Python SDK for [authorizer.dev](https://authorizer.dev) — self-hosted authentication & authorization.

## Getting Started

You need a running Authorizer instance before using this SDK.
See the [deployment guide](https://docs.authorizer.dev/deployment) to spin one up.

## Install

```bash
pip install authorizer-py
```

## Initialize the client

| Parameter | Required | Description |
|---|---|---|
| `client_id` | Yes | Your Authorizer app's client ID |
| `authorizer_url` | Yes | Base URL of your Authorizer instance (no trailing slash) |
| `redirect_url` | No | Default redirect URL used by magic-link and forgot-password flows |
| `extra_headers` | No | Additional headers sent on every request (e.g. custom `Origin`) |

**Sync:**

```python
from authorizer import AuthorizerClient

client = AuthorizerClient(
    client_id="YOUR_CLIENT_ID",
    authorizer_url="https://your-instance.authorizer.dev",
)
# use as a context manager to auto-close the HTTP session
with AuthorizerClient(
    client_id="YOUR_CLIENT_ID",
    authorizer_url="https://your-instance.authorizer.dev",
) as client:
    ...
```

**Async:**

```python
from authorizer import AsyncAuthorizerClient

async with AsyncAuthorizerClient(
    client_id="YOUR_CLIENT_ID",
    authorizer_url="https://your-instance.authorizer.dev",
) as client:
    ...
```

## Usage

### Login

```python
from authorizer import AuthorizerClient, LoginRequest

with AuthorizerClient(
    client_id="YOUR_CLIENT_ID",
    authorizer_url="https://your-instance.authorizer.dev",
) as client:
    token = client.login(LoginRequest(email="user@example.com", password="Abc@123"))
    if token.user:
        print("Logged in as:", token.user.email)
    print("access_token:", token.access_token)
```

> **Note (Authorizer >= v2.3.0):** the server's CSRF guard requires an `Origin`
> header on state-changing requests.

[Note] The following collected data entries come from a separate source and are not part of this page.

Definition calculate (rates : gmap string Q) (i : Form) : Py.res Results :=
  let* a := lookup i in
  let rate := Py.get rates (selected_currency i) 1 in
  let* c := calculations a i in
  let k := costs a c i in
  let* l := loan c k i in
  let v := business_viability (net_income_per_day c) (daily_repayment_usd l) in
  Py.Ok {| appliance := a; rate := rate; calc := c; cost := k;
           repayment := l; viability := v |}.

(** Payback analysis (lines 706-708): [Some payback_years] when the summary
    card is shown, [None] when the warning is shown instead. *)
Definition payback (i : Form) (r : Results) : Py.res (option Q) :=
  if viable_business (viability r)
     && Py.gt0 (annual_repayment_usd (repayment r)) then
    let* payback_years :=
      Py.div (total_with_import_usd (cost r))
             (net_income_per_day (calc r) * inject_Z (operating_days i)) in
    Py.Ok (Some payback_years)
  else Py.Ok None.

(** ** Display

    The amounts shown in the selected currency.  Each is a USD quantity
    multiplied by [rate] inside the call of [round(..., 1)]; nothing is
    converted before this point. *)

(** [round(x, 1)] on an exact number: to the nearest tenth, ties to the even
    tenth. *)
Definition round_half_even (x : Q) : Z :=
  let f := Qfloor x in
  match Qcompare (x - inject_Z f) (1 # 2) with
  | Lt => f
  | Gt => (f + 1)%Z
  | Eq => if Z.even f then f else (f + 1)%Z
  end.

Definition round1 (x : Q) : Q := inject_Z (round_half_even (x * 10)) / 10.

(** The [metric_card] calls whose unit is [selected_currency], as title and
    value, in page order (tabs "Overview", "Financials", "Viability"). *)
Definition money_cards (i : Form) (r : Results) : list (string * Q) :=
  let a := appliance r in
  let c := calc r in
  let k := cost r in
  let l := repayment r in
  let rate := rate r in
  [ ("Daily Net Income", round1 (net_income_per_day c * rate));
    ("Appliance Cost", round1 (inject_Z (price_usd a) * rate));
    ("Solar Panel Cost", round1 (inject_Z (solar_panel_cost c) * rate));
    (if String.eqb (selected_system i) "AC"
     then ("Inverter Cost", round1 (inverter_cost k * rate))
     else ("Controller Cost", round1 (controller_cost k * rate)));
    ("Battery Cost", round1 (battery_cost k * rate));
    ("FOB Subtotal", round1 (fob_subtotal_usd k * rate));
    ("Installed Cost", round1 (total_with_import_usd k * rate));
    ("Loan Principal", round1 (loan_principal_usd k * rate));
    ("Monthly Payment", round1 (monthly_repayment_usd l * rate));
    ("Total Interest", round1 (total_interest_paid_usd l * rate));
    ("Daily Gross Income", round1 (income_per_day c * rate));
    ("Daily Net Income", round1 (net_income_per_day c * rate));
    ("Daily Loan Repayment", round1 (daily_repayment_usd l * rate)) ]
  ++ (if viable_business (viability r)
      then let surplus := net_income_per_day c - daily_repayment_usd l in
           [ ("Daily Surplus", round1 (surplus * rate)) ]
      else []).
(** * The download orchestrator of [src/downloadManager.ts]

    A shallow embedding of [runDownloadTask] and of the functions it is built
    from: the request model with [inferFilename], the retry engine
    [downloadWithRetry], the worker pool [processNext], the progress
    publisher [updateProgress] and the final partition into successes and
    failures.

    The orchestrator is asynchronous JavaScript: one thread of control,
    suspended only at [await].  The embedding cuts every async function at
    its suspension points and gives one pure function per uninterrupted
    stretch of code; an execution is a sequence of [event]s, each of which
    resumes one suspended worker, in any order and with any outcome of the
    transfer it awaited.  Request records are JavaScript objects that are
    shared by reference between the [requests] array, the [queue] and the
    workers, and copied for the observer: they live in a [store] and are
    named by their address.  The observer may overwrite the records it was
    handed at any time; a write it makes while it is being called touches
    no live record and so amounts to a write right after the step that
    called it.

    The development also covers what surrounds the orchestrator: one
    transfer ([downloadFile] with its two ways of saving), the reading of
    the URLs in the view ([readUrls] of [src/downloadAppView.ts]) and the
    entry points of the application ([startTask] and the handlers of the
    start and retry buttons of [DownloadApp]). *)

From Stdlib Require Import ZArith Lia Ascii String DecimalString DecimalNat.
From stdpp Require Import base tactics option list strings numbers.

(** ** Request model *)

Inductive FileStatus := pending | downloading | success | failed.

Record DownloadRequest := mkRequest {
  id : string;
  url : string;
  filename : string;
  status : FileStatus;
  attempts : Z;
  error : option string
}.

#[export] Instance FileStatus_eq_dec : EqDecision FileStatus.
Proof. solve_decision. Defined.

#[export] Instance DownloadRequest_eq_dec : EqDecision DownloadRequest.
Proof. solve_decision. Defined.

#[export] Instance DownloadRequest_inhabited : Inhabited DownloadRequest :=
  populate (mkRequest EmptyString EmptyString EmptyString pending 0 None).

Definition set_status (s : FileStatus) (r : DownloadRequest) : DownloadRequest :=
  mkRequest (id r) (url r) (filename r) s (attempts r) (error r).

Definition set_attempts (n : Z) (r : DownloadRequest) : DownloadRequest :=
  mkRequest (id r) (url r) (filename r) (status r) n (error r).

Definition set_error (e : option string) (r : DownloadRequest) : DownloadRequest :=
  mkRequest (id r) (url r) (filename r) (status r) (attempts r) e.

(** [NormalizedOptions].  Numbers are integers; [onProgress] records whether
    an observer callback was supplied.  [directory] is only handed through to
    the transfer primitive. *)
Record NormalizedOptions := mkOptions {
  concurrency : Z;
  maxRetries : Z;
  retryDelayMs : Z;
  directory : option string;
  onProgress : bool
}.

(** ** What a transfer attempt can do

    [downloadFile] (fetch, then persist) is the injected I/O primitive.  Its
    promise either resolves or rejects with a thrown value, which is an
    [Error] object carrying a message or any other value, of which the code
    only uses [String(error)]. *)

Inductive thrown :=
  | ErrorObject (message : string)
  | NonError (rendered : string).

Inductive outcome :=
  | Resolved
  | Rejected (e : thrown).

(** [error instanceof Error ? error.message : String(error)] *)
Definition describe (e : thrown) : string :=
  match e with
  | ErrorObject m => m
  | NonError s => s
  end.

(** [lastError instanceof Error ? lastError.message : 'Unknown download error'],
    where [lastError] starts as [null]. *)
Definition lastError_message (lastError : option thrown) : string :=
  match lastError with
  | Some (ErrorObject m) => m
  | _ => "Unknown download error"%string
  end.

(** [a ?? b] on an optional string. *)
Definition nullish (a : option string) (b : string) : string :=
  match a with
  | Some s => s
  | None => b
  end.

(** ** Numbers

    The numbers of the options are integers that a double holds.  The code
    counts with them ([attempt], [attempts], [active]), which is exact as
    long as the counts stay below [2^53], as they are taken to; and in one
    place, the backoff of line 254, it computes a value that need not be
    finite. *)
Inductive number :=
  | Integer (z : Z)
  | PosInfinity
  | NegInfinity
  | NaN.

(** [Math.pow(2, n)] for an integer [n >= 0]: a double holds [2^n] up to
    [n = 1023], beyond that the result is [Infinity]. *)
Definition pow2 (n : Z) : number :=
  if (n <? 1024)%Z then Integer (2 ^ n) else PosInfinity.

(** [r * p] in doubles, for an integer [r] and a [p] as [Math.pow(2, n)]
    yields it.  The product of a double and a power of two is exact unless
    it overflows, at [2^1024]; [0 * Infinity] is [NaN]. *)
Definition times (r : Z) (p : number) : number :=
  match p with
  | Integer q =>
      if (Z.abs (r * q) <? 2 ^ 1024)%Z then Integer (r * q)
      else if (0 <? r * q)%Z then PosInfinity else NegInfinity
  | PosInfinity =>
      if (r =? 0)%Z then NaN else if (0 <? r)%Z then PosInfinity else NegInfinity
  | NegInfinity =>
      if (r =? 0)%Z then NaN else if (0 <? r)%Z then NegInfinity else PosInfinity
  | NaN => NaN
  end.

Arguments pow2 : simpl never.
Arguments times : simpl never.

(** ** Retry engine: [downloadWithRetry]

    The locals of one activation, and the code between its suspension
    points.  Every piece takes the request record as it is in the store when
    the piece runs and returns the record as it leaves it, together with
    where the activation is suspended next ([None]: it has returned). *)

Record locals := mkLocals {
  attempt : Z;
  lastError : option thrown
}.

Definition fresh_locals : locals := mkLocals 0 None.

(** Lines 259-262, after the loop. *)
Definition after_loop (lc : locals) (r : DownloadRequest) : DownloadRequest :=
  let r1 := set_status failed r in
  set_error (Some (nullish (error r1) (lastError_message (lastError lc)))) r1.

The client sends the Authorizer server's
> own origin by default, which always passes. If your instance restricts
> `ALLOWED_ORIGINS`, pass your app's origin instead via `extra_headers`:
> `{"Origin": "https://your-app.com"}`.

## Fine-grained authorization (FGA)

Authorizer supports OpenFGA-style relationship-based access control. The subject
of a permission check defaults to the authenticated caller — it is pinned
server-side from the `Authorization` header you supply. The optional `user`
field on `CheckPermissionsRequest` / `ListPermissionsRequest` is honored only
for super-admins or when the value matches the caller's own identity.

```python
from authorizer import (
    AuthorizerClient,
    CheckPermissionsRequest,
    ListPermissionsRequest,
    PermissionCheckInput,
)

client = AuthorizerClient("YOUR_CLIENT_ID", "https://your-instance.authorizer.dev")
auth = {"Authorization": "Bearer USER_ACCESS_TOKEN"}

# Check multiple relations in one call
checks = client.check_permissions(
    CheckPermissionsRequest(
        checks=[
            PermissionCheckInput(relation="can_view", object="document:1"),
            PermissionCheckInput(relation="can_edit", object="document:1"),
        ]
    ),
    headers=auth,
)
for r in checks.results:
    print(r.relation, r.object, r.allowed)

# List all objects the caller can view
accessible = client.list_permissions(
    ListPermissionsRequest(relation="can_view", object_type="document"),
    headers=auth,
)
print("can view:", accessible.objects)
client.close()
```

## License

Apache-2.0 — see [LICENSE](LICENSE) for details.